Dong Yuhui Should Learn from Pang Donglai — livestream star’s delayed reply deepens trust crisis
The collapse: a top streamer tangled in a “fake foreign” supplement
Dong Yuhui (董宇辉) and his flagship channel Yu Hui Tongxing (与辉同行) have been thrust into a brand-trust crisis after CCTV News (央视新闻) reported that the supplement Australian Yousiyi (澳洲优思益) is a “fake foreign” product. It has been reported that Yu Hui Tongxing’s livestreams helped push the product to total sales in the multi‑million yuan range — reportedly between ¥10m and ¥25m in a single campaign, and overall sales already at the tens of millions. Celebrities who sold the product apologised and offered full refunds quickly; Yu Hui Tongxing stayed quiet at first, and only after mounting public pressure pledged to front refunds and review its selection process. How did a top‑tier curator miss this?

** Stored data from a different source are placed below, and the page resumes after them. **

Lemma do_read_spec r xs cap : read_has D r xs → Forall (holds (DeltaLayerInner.file inner) content_at) xs → VectoredRead.size r ≤ cap → NoDup (blob_id <$> xs) →
  ∃ calls, DeltaLayerInner.do_read disk_reads inner cap r = Ok calls ∧ Forall2 answer calls (rev xs).
Proof.
  intros Hr Hh Hcap Hnd. destruct data_end as (_ & Hf & HD & _). unfold DeltaLayerInner.do_read. destruct Hr as (Ed & Hr). unfold VecMap.as_slice. rewrite Ed.
  unfold entries_of. rewrite <-list_fmap_compose. replace (foldl _ _ _) with (start_all b_init (rev xs) ([], ∅)).
  2: { unfold start_all. generalize (@nil Call, ∅ : Ios). change (rev ((snd ∘ (λ x, (b_start x, b_meta x))) <$> xs)) with (rev (map b_meta xs)). rewrite <-map_rev.
       induction (rev xs) as [|x l IH]; intros s; [done|]. cbn [foldl map]. apply IH. }
  rewrite (complete_read_spec content_at WalRecordOrImage b_init D (DeltaLayerInner.file inner) disk_reads r xs cap (@rev)); [|done..| | |done].
  - eexists. split; [done|]. apply calls_answer.
  - intros A B P l k Hl. by apply Forall2_rev.
  - symmetry. apply Permutation_rev.
Qed.

Lemma do_reads_spec reads xss cap : Forall2 (read_has D) reads xss → Forall (holds (DeltaLayerInner.file inner) content_at) (concat xss) →
  Forall (λ r, VectoredRead.size r ≤ cap) reads → NoDup (blob_id <$> concat xss) →
  ∃ calls, DeltaLayerInner.do_reads disk_reads inner cap reads = Ok calls ∧ Forall2 answer calls (concat (@rev _ <$> xss)).
Proof.
  induction 1 as [|r xs reads xss Hr _ IH]; cbn [concat]; intros Hh Hcap Hnd; [by exists []|]. apply Forall_app in Hh as [Hh1 Hh]. apply Forall_cons in Hcap as [Hc1 Hcap].
  rewrite fmap_app in Hnd. apply NoDup_app in Hnd as (Hnd1 & _ & Hnd). destruct (do_read_spec r xs cap Hr Hh1 Hc1 Hnd1) as (c1 & E1 & Ha1).
  destruct (IH Hh Hcap Hnd) as (c2 & E2 & Ha2). cbn [DeltaLayerInner.do_reads]. rewrite E1. cbn [mbind result_bind]. rewrite E2. cbn [mbind result_bind].
  eexists. split; [done|]. cbn [fmap list_fmap concat]. by apply Forall2_app.
Qed.

Lemma min_buffer_fits reads max : Forall (λ r, VectoredRead.size r ≤ DeltaLayerInner.get_min_read_buffer_size reads max) reads.
Proof. destruct reads as [|r reads]; [constructor|]. cbn [DeltaLayerInner.get_min_read_buffer_size]. destruct (max_size_ge (VectoredRead.size r) reads). by constructor. Qed.

(** The values of the plan, those of the file before the others. *)
Lemma get_values_spec ks max : ks_wf ks → ks_in Key.wf ks → DeltaLayerInner.max_vectored_read_bytes inner = Some max →
  ∃ calls, DeltaLayerInner.get_values_reconstruct_data disk_reads inner ks lr = Ok calls ∧ Forall2 answer calls (rev (plan_blobs ks)).
Proof.
  intros Hwf Hin Hmax. destruct (plan_reads_spec ks max Hwf Hin) as (reads & xss & Ep & Hr & Ec & Hnd). unfold DeltaLayerInner.get_values_reconstruct_data.
  rewrite Hmax, Ep. cbn [map_err mbind result_bind]. unfold DeltaLayerInner.do_reads_and_update_state. rewrite Hmax.
  assert (concat (rev xss) ≡ₚ plan_blobs ks) as Hp by (rewrite <-Ec; by rewrite <-(Permutation_rev xss)).
  destruct (do_reads_spec (rev reads) (rev xss) (DeltaLayerInner.get_min_read_buffer_size reads max)) as (calls & E & Ha).
  - by apply Forall2_rev.
  - rewrite Hp. by apply plan_holds.
  - apply Forall_rev, min_buffer_fits.
  - by rewrite Hp.
  - rewrite E. exists calls. split; [done|]. by rewrite concat_rev_rev, Ec in Ha.
Qed.

(** *** The items of a key *)

Context `{ValueCodec} (items : Key → list Item).

(** The bytes of a value are those of an item. *)
Definition entry_is (e : DEntry) (x : Item) : Prop := e_lsn e = x.1 ∧ Value_des (e_val e) = Some x.2 ∧ e_init e = Value.will_init x.2.

Context (Hitems : ∀ k, Forall2 entry_is (List.filter (λ e, Key.eqb (e_key e) k) es) (items k)).

Lemma asked_items_of k ns l : Forall (λ n, n ∈ N) ns → Forall2 entry_is (List.filter (λ e, Key.eqb (e_key e) k) ((λ n, n.1.1) <$> ns)) l →
  Forall2 (λ n x, n ∈ N ∧ (asked k n = true ∧ entry_is n.1.1 x)) (List.filter (asked k) ns) (within lr l).
Proof.
  revert l. induction ns as [|n ns IH]; intros l Hall Hl; [by apply Forall2_nil_inv_l in Hl as ->; constructor|].
  apply Forall_cons in Hall as [Hn Hall]. cbn [fmap list_fmap List.filter] in Hl. cbn [List.filter]. destruct (asked k n) eqn:Ea; unfold asked in Ea.
  - apply andb_true_iff in Ea as [Ek El]. rewrite Ek in Hl. apply Forall2_cons_inv_l in Hl as (x & l' & Hx & Hl & ->). cbn [within List.filter]. unfold in_lsn_range.
    destruct Hx as (Hx1 & Hx). rewrite <-Hx1, El. constructor; [|by apply IH]. split; [done|]. split; [unfold asked; by rewrite Ek|done].
  - destruct (Key.eqb (e_key n.1.1) k); [|by apply IH]. cbn [andb] in Ea. apply Forall2_cons_inv_l in Hl as (x & l' & (Hx1 & _) & Hl & ->). cbn [within List.filter]. unfold in_lsn_range.
    rewrite <-Hx1, Ea. by apply IH.
Qed.

Lemma asked_items k : Forall2 (λ n x, n ∈ N ∧ (asked k n = true ∧ entry_is n.1.1 x)) (List.filter (asked k) N) (within lr (items k)).
Proof.
  apply asked_items_of; [by apply Forall_forall|]. replace ((λ n, n.1.1) <$> N) with es; [done|]. rewrite <-(place_fst PAGE_SZ es) at 1.
  rewrite <-(with_next_fst D (place PAGE_SZ es)) at 1. by rewrite <-list_fmap_compose.
Qed.

Lemma kept_items (R : Event → Item → Prop) evs l : (∀ e x, R e x → match ev_flag e with FlagReplaceAll => true | _ => false end = Value.will_init x.2) → Forall2 R evs l →
  Forall2 (λ b x, ∃ e, b = ev_blob e ∧ R e x) (foldl (λ acc e, match ev_flag e with FlagReplaceAll => [ev_blob e] | _ => acc ++ [ev_blob e] end) [] evs) (trim_history l).
Proof.
  intros HR. revert l. induction evs as [|e evs IH] using rev_ind; intros l Hl; [by apply Forall2_nil_inv_l in Hl as ->; constructor|].
  apply Forall2_app_inv_l in Hl as (l1 & l2 & Hl1 & Hl2 & ->). apply Forall2_cons_inv_l in Hl2 as (x & l3 & Hx & Hl3 & ->). apply Forall2_nil_inv_l in Hl3 as ->.
  rewrite foldl_app, trim_snoc. cbn [foldl]. pose proof (HR e x Hx) as Hi. specialize (IH _ Hl1). rewrite <-Hi.
  destruct (ev_flag e); try (apply Forall2_app; [done|]); (constructor; [by exists e|constructor]).
Qed.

Learn from Pang Donglai’s rapid‑response playbook
Industry commentators say the misstep is as much about crisis handling as about product sourcing. Retailer Pang Donglai (胖东来) has repeatedly shown the opposite playbook: fast public responses, on‑site testing, immediate recalls or compensation when warranted, transparent publishing of test results, and legal follow‑through when needed. In past incidents — from the “red underwear” health scare to recent egg‑quality allegations — Pang Donglai moved quickly, accompanied complainants to seek medical checks, paid advance costs, and published detailed test reports to close the loop. The argument in the Chinese trade press is simple: when trust is the business’s currency, speed and transparency matter as much as supply‑chain controls. Dong Yuhui and his team, critics say, should adopt that model.
Bigger picture: a maturing livestream market needs offline ballast and tighter sourcing
This episode comes as China’s livestream e‑commerce market transitions from frenetic growth to a more regulated, quality‑focused phase. Regulators and platforms have tightened oversight; consumer protection enforcement is fiercer than before. It has been reported that leading livestream houses are already experimenting with offline retail to shore up trust — for example Oriental Selection (东方甄选) has been publicly pursuing brick‑and‑mortar outlets to combine live selling with visible supply‑chain guarantees. For Yu Hui Tongxing, the takeaway is twofold: harden supplier vetting and incident playbooks now, and consider building offline touchpoints to give skeptical consumers a place to verify claims. In a market where reputation is fragile, reactive silence is no longer an option.